**YOUR TASK:**
Write out, word for word, every line in the data below from the one containing "Conventions of the" to the one containing "Definition LED_COUNT : nat := 16.", both of them included.

Entries taken from a collection
☆ ☆ ☆ ☆ ☆

(** * Lumina firmware: state manager, credential store and command codec

    A shallow embedding of the control core of the Lumina lamp firmware
    (LuminaStateManager.h, States.h, SearchingState.h, ProvisioningState.h,
    ConnectedState.h, UpdatingState.h, Config.h).

    Conventions of the embedding:
    - [uint8_t] and [unsigned long] values are [Z] with the wrap-around
      written out ([uint8], [uint32]); a [float] is carried as its IEEE-754
      binary32 bit pattern, which is all the firmware ever does with one
      outside the battery sampling code;
    - an Arduino [String] is a [string]; [char] is [ascii];
    - the hardware and library collaborators (LED ring, UDP socket, WiFi
      radio, OTA service, heap, serial port) are observed through an effect
      trace kept in the manager; the answers the environment gives during one
      call (link status, RSSI, free heap, flash commit outcome, stack garbage)
      are gathered in [Env];
    - serial diagnostics are logged when they report a transition, a refusal
      or an error; purely informational prints are left out. *)

From Stdlib Require Import ZArith List String Ascii Lia Bool.
From Stdlib Require Import Floats.SpecFloat.
From stdpp Require Import base list.
Import ListNotations.
Local Open Scope Z_scope.

(** ** Machine integers and characters *)

Definition uint8 (z : Z) : Z := z mod 256.
Definition uint32 (z : Z) : Z := z mod 2 ^ 32.

Arguments uint8 : simpl never.
Arguments uint32 : simpl never.

Definition is_uint8 (z : Z) : Prop := 0 <= z < 256.

(** [static_cast<uint8_t>(c)] and [static_cast<char>(b)]. *)
Definition char_to_uint8 (c : ascii) : Z := Z.of_N (N_of_ascii c).
Definition uint8_to_char (b : Z) : ascii := ascii_of_N (Z.to_N b).

(** [String::operator[]]: the character at [i], NUL past the end. *)
Definition charAt (s : string) (i : nat) : ascii :=
  match String.get i s with
  | Some c => c
  | None => zero
  end.

(** [s += c]. *)
Definition append_char (s : string) (c : ascii) : string :=
  (s ++ String c EmptyString)%string.

(** The bytes of a C string literal. *)
Definition cstr_bytes (s : string) : list Z :=
  map char_to_uint8 (list_ascii_of_string s).

Definition strlen (s : string) : Z := Z.of_nat (String.length s).

(** [s.c_str()] as a C function reads it: an Arduino String may hold NUL
    characters, the reader stops at the first one. *)
Fixpoint c_str (s : string) : string :=
  match s with
  | EmptyString => EmptyString
  | String c s' => if Ascii.eqb c zero then EmptyString else String c (c_str s')
  end.

(** ** Config.h *)

Module Config.

Definition LED_COUNT : nat := 16.

Definition UDP_PORT : Z := 4210.
Definition HEARTBEAT_INTERVAL : Z := 5000.
Definition WIFI_TIMEOUT : Z := 30000.
Definition PROVISION_TIMEOUT : Z := 300000.
Definition AP_SSID : string := "Lumina-Setup".
Definition AP_PASSWORD : string := "lumina2026".

Definition EEPROM_SIZE : nat := 512.
Definition EEPROM_MAGIC : Z := 0xA5.
Definition ADDR_MAGIC : nat := 0.
Definition ADDR_SSID_LEN : nat := 1.
Definition ADDR_SSID : nat := 2.
Definition ADDR_PASS_LEN : nat := 34.
Definition ADDR_PASS : nat := 35.

Definition BRIGHTNESS_MAX : Z := 200.
Definition BRIGHTNESS_MIN : Z := 10.

Definition CMD_SET_COLOR : Z := 0x01.
Definition CMD_SET_MOOD : Z := 0x02.
Definition CMD_SET_BRIGHTNESS : Z := 0x03.
Definition CMD_GET_STATUS : Z := 0x04.
Definition CMD_PROVISION : Z := 0x05.
Definition CMD_OTA_START : Z := 0x06.
Definition CMD_RESET : Z := 0xFF.

Definition STATUS_HEARTBEAT : Z := 0x10.
Definition STATUS_BATTERY : Z := 0x11.
Definition STATUS_ERROR : Z := 0x12.
Definition STATUS_STATE : Z := 0x13.

Definition FIRMWARE_VERSION : string := "1.0.0".
Definition DEVICE_NAME : string := "Lumina".

Record Color : Type := mkColor { r : Z; g : Z; b : Z }.

Definition to32bit (c : Color) : Z :=
  Z.lor (Z.lor (Z.shiftl (r c) 16) (Z.shiftl (g c) 8)) (b c).

Module Colors.
Definition OFF : Color := mkColor 0 0 0.
Definition SEARCHING : Color := mkColor 0 50 255.
Definition PROVISIONING : Color := mkColor 255 165 0.
Definition CONNECTED : Color := mkColor 0 255 0.
Definition UPDATING : Color := mkColor 255 255 0.
Definition ERROR_COLOR : Color := mkColor 255 0 0.
Definition LOW_BATTERY : Color := mkColor 255 100 0.
End Colors.

End Config.
Import Config.

(** ** States.h: state codes *)

Definition STATE_SEARCHING : Z := 0x01.
Definition STATE_PROVISIONING : Z := 0x02.
Definition STATE_CONNECTED : Z := 0x03.
Definition STATE_UPDATING : Z := 0x04.
Definition STATE_ERROR : Z := 0xFF.

(** ** The persistent byte store (the [EEPROM] object)

    The store is a RAM image of [EEPROM_SIZE] cells.  [EEPROM.write] outside
    the image is ignored and [EEPROM.read] outside it yields 0; [commit]
    reports what the flash driver answers.  Every call is appended to
    [oplog], in program order. *)

Inductive EEPROMOp : Type :=
| OpWrite (addr : nat) (value : Z)
| OpCommit (ok : bool).

Record EEPROMClass : Type := mkEEPROM {
  cells : list Z;
  oplog : list EEPROMOp
}.

Definition EEPROM_begin (size : nat) (flash : nat -> Z) : EEPROMClass :=
  mkEEPROM (map flash (seq 0 size)) [].

Definition EEPROM_read (addr : nat) (e : EEPROMClass) : Z :=
  match cells e !! addr with
  | Some v => v
  | None => 0
  end.

Definition EEPROM_write (addr : nat) (value : Z) (e : EEPROMClass) : EEPROMClass :=
  let v := uint8 value in
  mkEEPROM
    (if (addr <? length (cells e))%nat then <[addr := v]> (cells e) else cells e)
    (oplog e ++ [OpWrite addr v]).

Definition EEPROM_commit (ok : bool) (e : EEPROMClass) : bool * EEPROMClass :=
  (ok, mkEEPROM (cells e) (oplog e ++ [OpCommit ok])).

(** ** LuminaStateManager: credential management *)

(** [for (size_t i = 0; i < s.length(); i++) EEPROM.write(base + i, s[i]);] *)
Definition store_char (base : nat) (s : string) (e : EEPROMClass) (i : nat)
    : EEPROMClass :=
  EEPROM_write (base + i) (char_to_uint8 (charAt s i)) e.

Definition write_chars (base : nat) (s : string) (e : EEPROMClass) : EEPROMClass :=
  fold_left (store_char base s) (seq 0 (String.length s)) e.

(** [s = ""; for (int i = 0; i < n; i++) s += (char) EEPROM.read(base + i);] *)
Definition read_chars (base : nat) (n : nat) (e : EEPROMClass) : string :=
  fold_left
    (fun s i => append_char s (uint8_to_char (EEPROM_read (base + i) e)))
    (seq 0 n) EmptyString.

Definition saveCredentials (commit_ok : bool) (ssid password : string)
    (e : EEPROMClass) : bool * EEPROMClass :=
  if (32 <? String.length ssid)%nat || (64 <? String.length password)%nat
  then (false, e)
  else
    let e := EEPROM_write ADDR_MAGIC EEPROM_MAGIC e in
    let e := EEPROM_write ADDR_SSID_LEN (strlen ssid) e in
    let e := write_chars ADDR_SSID ssid e in
    let e := EEPROM_write ADDR_PASS_LEN (strlen password) e in
    let e := write_chars ADDR_PASS password e in
    EEPROM_commit commit_ok e.

(** [loadCredentials] takes both strings by reference: the result carries the
    flag and the two strings as the call leaves them. *)
Definition loadCredentials (ssid password : string) (e : EEPROMClass)
    : bool * string * string :=
  if negb (EEPROM_read ADDR_MAGIC e =? EEPROM_MAGIC) then (false, ssid, password)
  else
    let ssidLen := EEPROM_read ADDR_SSID_LEN e in
    if 32 <? ssidLen then (false, ssid, password)
    else
      let ssid := read_chars ADDR_SSID (Z.to_nat ssidLen) e in
      let passLen := EEPROM_read ADDR_PASS_LEN e in
      if 64 <? passLen then (false, ssid, password)
      else
        let password := read_chars ADDR_PASS (Z.to_nat passLen) e in
        (true, ssid, password).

☆ ☆ ☆ ☆ ☆

**RESPONSE BOX:**
    Conventions of the embedding:
    - [uint8_t] and [unsigned long] values are [Z] with the wrap-around
      written out ([uint8], [uint32]); a [float] is carried as its IEEE-754
      binary32 bit pattern, which is all the firmware ever does with one
      outside the battery sampling code;
    - an Arduino [String] is a [string]; [char] is [ascii];
    - the hardware and library collaborators (LED ring, UDP socket, WiFi
      radio, OTA service, heap, serial port) are observed through an effect
      trace kept in the manager; the answers the environment gives during one
      call (link status, RSSI, free heap, flash commit outcome, stack garbage)
      are gathered in [Env];
    - serial diagnostics are logged when they report a transition, a refusal
      or an error; purely informational prints are left out. *)

From Stdlib Require Import ZArith List String Ascii Lia Bool.
From Stdlib Require Import Floats.SpecFloat.
From stdpp Require Import base list.
Import ListNotations.
Local Open Scope Z_scope.

(** ** Machine integers and characters *)

Definition uint8 (z : Z) : Z := z mod 256.
Definition uint32 (z : Z) : Z := z mod 2 ^ 32.

Arguments uint8 : simpl never.
Arguments uint32 : simpl never.

Definition is_uint8 (z : Z) : Prop := 0 <= z < 256.

(** [static_cast<uint8_t>(c)] and [static_cast<char>(b)]. *)
Definition char_to_uint8 (c : ascii) : Z := Z.of_N (N_of_ascii c).
Definition uint8_to_char (b : Z) : ascii := ascii_of_N (Z.to_N b).

(** [String::operator[]]: the character at [i], NUL past the end. *)
Definition charAt (s : string) (i : nat) : ascii :=
  match String.get i s with
  | Some c => c
  | None => zero
  end.

(** [s += c]. *)
Definition append_char (s : string) (c : ascii) : string :=
  (s ++ String c EmptyString)%string.

(** The bytes of a C string literal. *)
Definition cstr_bytes (s : string) : list Z :=
  map char_to_uint8 (list_ascii_of_string s).

Definition strlen (s : string) : Z := Z.of_nat (String.length s).

(** [s.c_str()] as a C function reads it: an Arduino String may hold NUL
    characters, the reader stops at the first one. *)
Fixpoint c_str (s : string) : string :=
  match s with
  | EmptyString => EmptyString
  | String c s' => if Ascii.eqb c zero then EmptyString else String c (c_str s')
  end.

(** ** Config.h *)

Module Config.

Definition LED_COUNT : nat := 16.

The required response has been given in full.